Late last summer we cut down three pine trees in the yard – two massive old patients under hospice care, the third a much younger but precarious leaner. After the series of ice and wind storms this past autumn, winter, and spring it appears a wise decision. In November we planted two river birch and a rosebud to take their places.
One of the river birch could hardly wait to explode with perfectly shaped tiny green leaves and did so overnight early this season. The redbud also came out ready to play, tiny vibrant red blooms fighting for light alongside green leaves yawning into the spring sun. I have been going out each morning and evening to look closely at life unfolding along bark pathways, almost like an expectant grandparent pacing for the call while his or her child is in labor.
The other river birch has provoked my worry and evoked more than one prayer. As river birch do, it has multiple branches poking up from the ground. There are five thin round columns of wood branching outward, and smaller bark wires springing forth from those. One of the five core branches sprouted buds immediately when winter abruptly opened the door to spring. But the other four remain December bare.
Slowly, painfully slow it has seemed to me, small brown nubs are appearing one at a time along some of the smaller naked branches. Nymphs of green eventually wiggle out. Not all at once as its gregarious sibling did, but oh so gradually. Even now half the tree remains in the buff.
Each day a few more buds appear but at such a snail’s pace I could keep count if I was even more obsessive. All I can do is urge the life forward, welcoming and cajoling it upward and outward. I realize of course, I am impotent and irrelevant to the process other than slaking its thirst. Still I coo and whisper sweet nothings to its limbs.
Two arborvitaes planted on either side of the newly installed gate at the Washington Street cemetery, have died over the winter. We also planted two arborvitaes in our yard and watching the decline of those planted by the city has caused me to worry about mine. The anxiety is pretty silly, given that I have so little control or input. Besides, life is voracious for life. I dug up a slew of peonies last fall when we took out some overgrown shrubs, hurriedly transplanted them in a cold rain without knowing what I was doing, and bang, they are coming on strong.

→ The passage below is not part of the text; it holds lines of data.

(** The filter for the address and the ports was loaded, in the jail's namespace. *)
Definition egress_filtered (jail_id : string) (host : Ipv4Addr) (http_port https_port : Z)
    (t : list (event OsSig)) : Prop :=
  exists out, success (status out) = true /\
    t = [@Ev OsSig (SpawnPiped (piped (cmd "ip" ["netns"; "exec"; "httpjail_" +:+ jail_id; "nft"; "-f"; "-"]))) (Ok tt);
         @Ev OsSig (WriteStdin (LF +:+ show_table (egress_ruleset host http_port https_port))) (Ok tt);
         @Ev OsSig WaitOutput (Ok out)].

(** It is the jail's own. *)
Definition own_filter (j : LinuxJail) : list (event OsSig) -> Prop :=
  egress_filtered (jail_name j) (host_ip j) (http_proxy_port (config j)) (https_proxy_port (config j)).

Lemma setup_namespace_nftables_ends :
  ends_with own_filter (mbind' mget (fun j => mlift (setup_namespace_nftables j))).
Proof.
  intros s. apply wp_mlift. unfold setup_namespace_nftables, new_namespace_table_with_dns, apply_ruleset.
  unfold format_ip. rewrite egress_ruleset_shows.
  simpl. intros [[]|e]; simpl; [|done]. intros [[]|e]; simpl; [|done]. intros [out|e]; simpl; [|done].
  destruct (success (status out)) eqn:Es; simpl; [|done].
  intros a _. eexists [], _. split; [reflexivity|]. by exists out.
Qed.

Lemma linux_setup_ends : ends_with own_filter linux_setup_steps.
Proof.
  unfold linux_setup_steps. do 7 (apply ends_bind; intros []).
  apply setup_namespace_nftables_ends.
Qed.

There is a wonderful poem by Mary Oliver, entitled “Hurricane,” that artfully observes the stubborn persistence of life renewing itself even after the harshest of storms. She wrote it in the aftermath of her long-time partner’s death. The life force that brings the world to green again each spring, and the human urge toward recovery and hope, share parallel trajectories. Perhaps, they also share the same power greater than themselves.